-- MATERIAL PROVIDED follows --

(** "Find cells adjacent to existing city tiles": the loops over
    [existingTiles], [dx = -1..1] and [dy = -1..1]. *)
Definition collectAdjacent (takenCells : gset Z)
    (existingTiles : list Coordinate) : list Z :=
  foldl (λ adj tile,
    foldl (λ adj dx,
      foldl (λ adj dy, visit_neighbour takenCells tile dx dy adj)
        adj [-1; 0; 1])
      adj [-1; 0; 1])
    [] existingTiles.

(** The body of the innermost fallback loop; the state is
    [(candidates, found)], the flag is the [break]. *)
Definition fallback_probe (takenCells : gset Z) (centerX centerY radius dx dy : Z)
    (st : list CandidateTile * Z) : (list CandidateTile * Z) * bool :=
  if (Z.abs dx =? radius) || (Z.abs dy =? radius) then
    (* Math.floor(centerX) is centerX: the centre is an integer *)
    let x := centerX + dx in
    let y := centerY + dy in
    if isValidCell x y then
      let packedCoord := packCoordinate x y in
      if negb (has takenCells packedCoord) then
        let candidates :=
          st.1 ++ [ {| cell := {| x := x; y := y |};
                       distanceToCenter := distance2 centerX centerY x y |} ] in
        let found := st.2 + 1 in
        ((candidates, found), MAX_FALLBACK_CANDIDATES <=? found)
      else (st, false)
    else (st, false)
  else (st, false).

(** "Fallback: spiral search". *)
Definition fallbackSearch (takenCells : gset Z) (centerX centerY : Z)
  : list CandidateTile :=
  let maxRadius := Z.max gridWidth gridHeight in
  fst (for_state (Z.to_nat maxRadius) 0
         (λ st, st.2 <? MAX_FALLBACK_CANDIDATES)
         (λ radius st,
            (for_state (Z.to_nat (2 * radius + 1)) (- radius) (λ _, true)
               (λ dx st,
                  let st' :=
                    for_state (Z.to_nat (2 * radius + 1)) (- radius) (λ _, true)
                      (fallback_probe takenCells centerX centerY radius dx) st in
                  (st', MAX_FALLBACK_CANDIDATES <=? st'.2))
               st,
             false))
         ([], 0)).
(* ===== verification/_CoqProject ===== *)
-Q . S2P
Prelude.v
JsString.v
Regex.v
JsNum.v
JsText.v
Json.v
Pretty.v
JsonText.v
Bytes.v
Assoc.v
Effects.v
Uint8.v
Utf8.v
RedisModel.v
Db.v
Store.v
Memory.v
Retry.v
Firewall.v
Solana.v
Token.v
Commands.v
CommandFacts.v
Worker.v
ApiServer.v
ApiStack.v
ApiFacts.v
Launcher.v
LauncherServer.v
LauncherFacts.v
Telegram.v
Frame.v
TelegramFacts.v
System.v
Boot.v
BootFacts.v
Lemma num_of_Z_small z :
  (Z.abs z <= 2 ^ 53)%Z → num_of_Z z = Fin (inject_Z z).
Proof. apply fl_Z. Qed.

Lemma fl_wf q : num_wf (fl q).
Proof.
  unfold num_wf. destruct (fl q) as [| |r] eqn:E; [done..|].
  pose proof (fl_inv _ _ E) as ->. revert E. unfold fl. rewrite rnd_idem.
  by destruct (Qle_bool (pow2 1024) _).
Qed.

Lemma num_wf_rnd q : num_wf (Fin q) → rnd q = q.
Proof. intros H. by apply fl_inv in H. Qed.

(** Rounding loses at most half a unit in the last place. *)
Lemma rnd_lower q : 0 < q → q - pow2 (ulp_exp q) * (1 # 2) <= rnd q.
Proof.
  intros Hq. rewrite rnd_nonzero by lra. set (u := ulp_exp q). pose proof (pow2_pos u) as Hu.
  set (x := q / pow2 u). assert (q == x * pow2 u) as Hx by (subst x; field; lra).
  assert (x - (1 # 2) <= inject_Z (round_half_even x)) as Hr.
  { pose proof (Qlt_floor x) as Hf. rewrite inject_Z_plus in Hf. change (inject_Z 1) with 1 in Hf.
    destruct (round_half_even_cases x) as [[-> H]|[-> H]]; [lra|].
    rewrite inject_Z_plus. change (inject_Z 1) with 1. lra. }
  rewrite Hx at 1. nra.
Qed.

(** The smallest positive double. *)
Lemma double_min r : num_wf (Fin r) → 0 < r → pow2 (-1074) <= r.
Proof.
  intros Hr Hp. apply num_wf_rnd in Hr. rewrite <- Hr in Hp |- *.
  assert (~ r == 0) as H0 by (intros H0; rewrite H0, rnd_0 in Hp; lra).
  rewrite rnd_nonzero in Hp |- * by done. set (u := ulp_exp r) in *.
  set (z := round_half_even _) in *. pose proof (pow2_pos u) as Hu.
  assert (pow2 (-1074) <= pow2 u) as Hle by (apply pow2_le; subst u; unfold ulp_exp; lia).
  assert (0 < z)%Z as Hz.
  { rewrite Zlt_Qlt. change (inject_Z 0) with 0. destruct (Qlt_le_dec 0 (inject_Z z)); [done|nra]. }
  assert (1 <= inject_Z z) by (change 1 with (inject_Z 1); rewrite <- Zle_Qle; lia). nra.
Qed.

-- MATERIAL PROVIDED concluded --

Extract from the records above the lines from the one containing "BootFacts.v" to the one containing "assert (x - (1", both lines included, exactly as they appear and with nothing else.

BootFacts.v
Lemma num_of_Z_small z :
  (Z.abs z <= 2 ^ 53)%Z → num_of_Z z = Fin (inject_Z z).
Proof. apply fl_Z. Qed.

Lemma fl_wf q : num_wf (fl q).
Proof.
  unfold num_wf. destruct (fl q) as [| |r] eqn:E; [done..|].
  pose proof (fl_inv _ _ E) as ->. revert E. unfold fl. rewrite rnd_idem.
  by destruct (Qle_bool (pow2 1024) _).
Qed.

Lemma num_wf_rnd q : num_wf (Fin q) → rnd q = q.
Proof. intros H. by apply fl_inv in H. Qed.

(** Rounding loses at most half a unit in the last place. *)
Lemma rnd_lower q : 0 < q → q - pow2 (ulp_exp q) * (1 # 2) <= rnd q.
Proof.
  intros Hq. rewrite rnd_nonzero by lra. set (u := ulp_exp q). pose proof (pow2_pos u) as Hu.
  set (x := q / pow2 u). assert (q == x * pow2 u) as Hx by (subst x; field; lra).
  assert (x - (1 # 2) <= inject_Z (round_half_even x)) as Hr.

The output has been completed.